Subject: S7-10-22: WebForm Comments from Drew S, MJur Student TAMU
From: Drew S, MJur Student TAMU
Affiliation:

Feb. 24, 2023

February 24, 2023

 Corporate Sustainability and Governance has been vastly impacted by the green energy transition. It is ever more important for corporations to disclose climate-related risks to potential investors.

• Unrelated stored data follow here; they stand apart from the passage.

(** [while ( *dest) dest++;] *)
Definition skip_body (m : mem) (p : Z) : outcome (Z + Z) :=
  b ← rd m p; Ok (if b =? 0 then inr p else inl (p + 1)).
Definition strcat (m : mem) (dest src : Z) : outcome (mem * Z) :=
  d ← loop (mfuel m) (skip_body m) dest;
  m' ← loop (mfuel m) strcpy_body (m, d, src);
  Ok (m', dest).

Definition strncpy_copy (dest src n : Z) : mem * Z -> outcome (mem * Z + mem * Z) := fun '(m, i) =>
  if i <? n then
    b ← rd m (src + i);
    if b =? 0 then Ok (inr (m, i)) else m ← wr m (dest + i) b; Ok (inl (m, i + 1))
  else Ok (inr (m, i)).
(** [for (; i < n; i++) dest[i] = 0;] *)
Definition pad_body (dest n : Z) : mem * Z -> outcome (mem * Z + mem) := fun '(m, i) =>
  if i <? n then m ← wr m (dest + i) 0; Ok (inl (m, i + 1)) else Ok (inr m).
Definition strncpy (m : mem) (dest src n : Z) : outcome (mem * Z) :=
  r ← loop (mfuel m) (strncpy_copy dest src n) (m, 0);
  m' ← loop (mfuel m) (pad_body dest n) r;
  Ok (m', dest).

Definition stpcpy_body : mem * Z * Z -> outcome (mem * Z * Z + mem * Z) := fun '(m, dest, src) =>
  b ← rd m src; m ← wr m dest b;
  Ok (if b =? 0 then inr (m, dest) else inl (m, dest + 1, src + 1)).
Definition stpcpy (m : mem) (dest src : Z) : outcome (mem * Z) := loop (mfuel m) stpcpy_body (m, dest, src).

Definition stpncpy (m : mem) (dest src n : Z) : outcome (mem * Z) :=
  r ← loop (mfuel m) (strncpy_copy dest src n) (m, 0);
  m' ← loop (mfuel m) (pad_body dest n) r;
  Ok (m', dest + r.2).

(** [while (n-- && *src) *d++ = *src++;] *)
Definition strncat_body : mem * Z * Z * Z -> outcome (mem * Z * Z * Z + mem * Z) := fun '(m, d, src, n) =>
  if n =? 0 then Ok (inr (m, d)) else
  b ← rd m src;
  if b =? 0 then Ok (inr (m, d)) else m ← wr m d b; Ok (inl (m, d + 1, src + 1, n - 1)).
Definition strncat (m : mem) (dest src n : Z) : outcome (mem * Z) :=
  d ← loop (mfuel m) (skip_body m) dest;
  r ← loop (mfuel m) strncat_body (m, d, src, n);
  m' ← wr r.1 r.2 0;
  Ok (m', dest).

Definition strlcpy (m : mem) (dst src size : Z) : outcome (mem * Z) :=
  srclen ← strlen m src;
  if negb (size =? 0) then
    let n := if srclen <? size - 1 then srclen else size - 1 in
    m ← memcpy m dst src n; m ← wr m (dst + n) 0; Ok (m, srclen)
  else Ok (m, srclen).

Definition strlcat (m : mem) (dst src size : Z) : outcome (mem * Z) :=
  dstlen ← strnlen m dst size;
  srclen ← strlen m src;
  if dstlen =? size then Ok (m, u64 (size + srclen)) else
  let avail := size - dstlen in
  let n := if srclen <? avail - 1 then srclen else avail - 1 in
  m ← memcpy m (dst + dstlen) src n;
  m ← wr m (dst + dstlen + n) 0;
  Ok (m, u64 (dstlen + srclen)).

(** ** Comparison *)

Definition strncmp_body (m : mem) (s1 s2 n i : Z) : outcome (Z + Z) :=
  if i <? n then
    a ← rd m (s1 + i); b ← rd m (s2 + i);
    Ok (if negb (a =? b) || (a =? 0) then inr (a - b) else inl (i + 1))
  else Ok (inr 0).
Definition strncmp (m : mem) (s1 s2 n : Z) : outcome Z := loop (mfuel m) (strncmp_body m s1 s2 n) 0.

Definition strcmp_body (m : mem) : Z * Z -> outcome (Z * Z + Z) := fun '(p1, p2) =>
  a ← rd m p1; b ← rd m p2;
  Ok (if negb (a =? 0) && negb (b =? 0) then
        if negb (a =? b) then inr (a - b) else inl (p1 + 1, p2 + 1)
      else inr (a - b)).
Definition strcmp (m : mem) (str1 str2 : Z) : outcome Z := loop (mfuel m) (strcmp_body m) (str1, str2).

Definition strcasecmp_body (m : mem) : Z * Z -> outcome (Z * Z + Z) := fun '(s1, s2) =>
  a ← rd m s1; b ← rd m s2;
  let d := tolower a - tolower b in
  Ok (if negb (a =? 0) && negb (b =? 0) then
        if negb (d =? 0) then inr d else inl (s1 + 1, s2 + 1)
      else inr d).
Definition strcasecmp (m : mem) (s1 s2 : Z) : outcome Z := loop (mfuel m) (strcasecmp_body m) (s1, s2).

(** The count is decremented by the test that ends the loop as well, so that
    it is [(size_t)-1] exactly when the count was used up. *)
Definition strncasecmp_body (m : mem) : Z * Z * Z -> outcome (Z * Z * Z + Z) := fun '(s1, s2, n) =>
  let n' := u64 (n - 1) in
  if n =? 0 then Ok (inr 0) else
  a ← rd m s1;
  if a =? 0 then
    (if n' =? 2 ^ 64 - 1 then Ok (inr 0) else b ← rd m s2; Ok (inr (tolower a - tolower b)))
  else
  b ← rd m s2;
  if b =? 0 then
    (if n' =? 2 ^ 64 - 1 then Ok (inr 0) else Ok (inr (tolower a - tolower b)))
  else
  let d := tolower a - tolower b in
  if negb (d =? 0) then Ok (inr d) else Ok (inl (s1 + 1, s2 + 1, n')).
Definition strncasecmp (m : mem) (s1 s2 n : Z) : outcome Z := loop (mfuel m) (strncasecmp_body m) (s1, s2, n).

This particular NOPR goes on to emphasize certain environmental impacts for corporations to disclose their plans, specifically targeting greenhouse gases. The NOPR should not narrow scope, but instead defer authority to the EPA on \"risky environmental impacts\". The EPA is expected to provide risk based assessments on an open-ended set of pollutants and environmental impacts. This deferral of authority and collaboration between the SEC and EPA could mitigate one of the primary challenges to it: that the SEC lacks statutory authority to require climate related disclosures. Allowing the EPA to provide the cost-risk analysis (through environmental impact statements) and setting a standard that companies must provide disclosures above a certain criteria may be more effective and less susceptible to litigation.

A great case study on narrowing the scope too much could be the recent train derailment in East Palestine, Ohio. This particular NOPR would not have addressed the Norfolk Southern investors' risk for the company transporting extremely hazardous materials. Investors deserve to know how a company may negatively impact the environment.